Records drawn from a dataset:
+--
(* ===== verification/ReconProps.v ===== *)
(** The properties of reconciliation: what a replica sends for a slot, and that what
    a replica lacks is sent to it by enough others; what RECON messages can do. *)
From Stdlib Require Import ZArith Lia List Bool.
From Stdlib Require Import Strings.Byte.
From stdpp Require Import base list gmap fin_sets.
From S2P Require Import Prelude Memory Config Packets Crypto Utility Eligibility EligibilityCorrect OrderState PreOrderState Order OrderCorrect OrderHandlers OrderSystem OrderProps OrderFrame PreOrder PreOrderCorrect Recon ReconCorrect Execute ExecuteCorrect ExecuteProps ReconSends.

(** ** A slot to reconcile *)
Section Slot.
Context {crypto : Crypto} {signer : Signer} {R : Type} (VAR : server_variables).
Context (EvPP : pre_prepare_mess -> Prop) (EvP EvC : vote -> Prop).
Context (HVAR : 1 <= 2 * VF VAR + VK VAR + 1 <= NUM_SERVERS).

Abbreviation state := (order_state (E := po_data (R := R))).
Abbreviation inv := (inv VAR EvPP EvP EvC).
Implicit Types r : state.

(** Slot [n] was not reconciled and is complete, and so is the slot before. *)
Definition due r (n : Z) (s : ord_slot) : bool :=
  negb (reconciled s) && collected_all_parts s &&
  match History r !! (n - 1) with
  | None => n =? 1
  | Some prev => collected_all_parts prev
  end.

Lemma run_pops_due r n s :
  inv r -> History r !! n = Some s -> due r n s = true ->
  wp any_fault (pops (R := R) (History r !! (n - 1)) n (complete_pre_prepare s) s)
    (fun l r' => r' = r /\ l = zip (starts_from n s) (made_eligible s)) r.
Proof.
  intros Hi Es Hd. unfold pops, starts_from, due in *. destruct (History r !! (n - 1)) as [prev|] eqn:Ep.
  - apply wp_bind, wp_ret, wp_ret. split; [reflexivity|].
    destruct (Z.eqb_spec n 1) as [->|]; [|reflexivity]. destruct (i_keys Hi _ _ Ep) as [Hk _]. lia.
  - apply andb_true_iff in Hd as [_ E]. rewrite E. cbn. split; reflexivity.
Qed.

(** The reconciliation line goes from [w0] up to [w]: over the slots that are
    reconciled, and no further. *)
Definition line_moves (h : gmap Z ord_slot) (w0 w : Z) : Prop :=
  w0 <= w /\ (forall q, w0 < q <= w -> exists s, h !! q = Some s /\ reconciled s = true) /\
  forall s, h !! wrap32 (w + 1) = Some s -> reconciled s = false.

Lemma wp_raise_marks fuel : forall r : state, recon_ok r -> wp any_fault (raise_recon_line fuel)
  (fun _ r' => exists w, r' = set_recon_line w r /\ line_moves (History r) (recon_white_line r) w) r.
Proof.
  clear. assert (Hend : forall (r : state), (forall s, History r !! wrap32 (recon_white_line r + 1) = Some s -> reconciled s = false) ->
    exists w, r = set_recon_line w r /\ line_moves (History r) (recon_white_line r) w).
  { intros r H. exists (recon_white_line r). split; [destruct r; reflexivity|]. split; [lia|]. split; [intros; lia|exact H]. }
  induction fuel as [|fuel IH]; intros r Hr; cbn [raise_recon_line]; [exact I|].
  apply wp_bind, wp_get. destruct (History r !! _) as [s|] eqn:Es; [|apply wp_ret, Hend; congruence].
  destruct (reconciled s) eqn:Er; [|apply wp_ret, Hend; congruence].
  pose proof (line_step r s Hr Es) as Hn. pose proof Hr as [Hk Hu]. unfold is_u32 in Hu.
  assert (En : wrap32 (recon_white_line r + 1) = recon_white_line r + 1).
  { destruct (Z.eq_dec (recon_white_line r + 1) two32) as [Ew|Hw]; [|apply wrap32_small; lia].
    exfalso. rewrite Ew in Hn. unfold wrap32 in Hn. rewrite Z.mod_same in Hn; unfold two32 in *; lia. }
  rewrite En in *. apply wp_bind, wp_put. eapply wp_conseq; [apply IH; split; [exact Hk|unfold is_u32; cbn; lia]|].
  cbv beta. intros _ r' (w & -> & H1 & H2 & H3). exists w. split; [reflexivity|]. cbn in H1, H2, H3.
  split; [lia|]. split; [|exact H3]. intros q Hq.
  destruct (Z.eq_dec q (recon_white_line r + 1)) as [->|Hne]; [exists s; auto|apply H2; lia].
Qed.

(** What the replica owes for the slot. *)
Definition owed_for r (n : Z) (s : ord_slot) : action -> Prop :=
  all_owed VAR (c_cum_acks (complete_pre_prepare s)) r (requests_of (starts_from n s) (made_eligible s)).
+--
#### [Exercise goal]
Begin at the top of the records above and quote each line exactly, ending with the line that contains "From stdpp Require".

#### [Answer box]
(* ===== verification/ReconProps.v ===== *)
(** The properties of reconciliation: what a replica sends for a slot, and that what
    a replica lacks is sent to it by enough others; what RECON messages can do. *)
From Stdlib Require Import ZArith Lia List Bool.
From Stdlib Require Import Strings.Byte.
From stdpp Require Import base list gmap fin_sets.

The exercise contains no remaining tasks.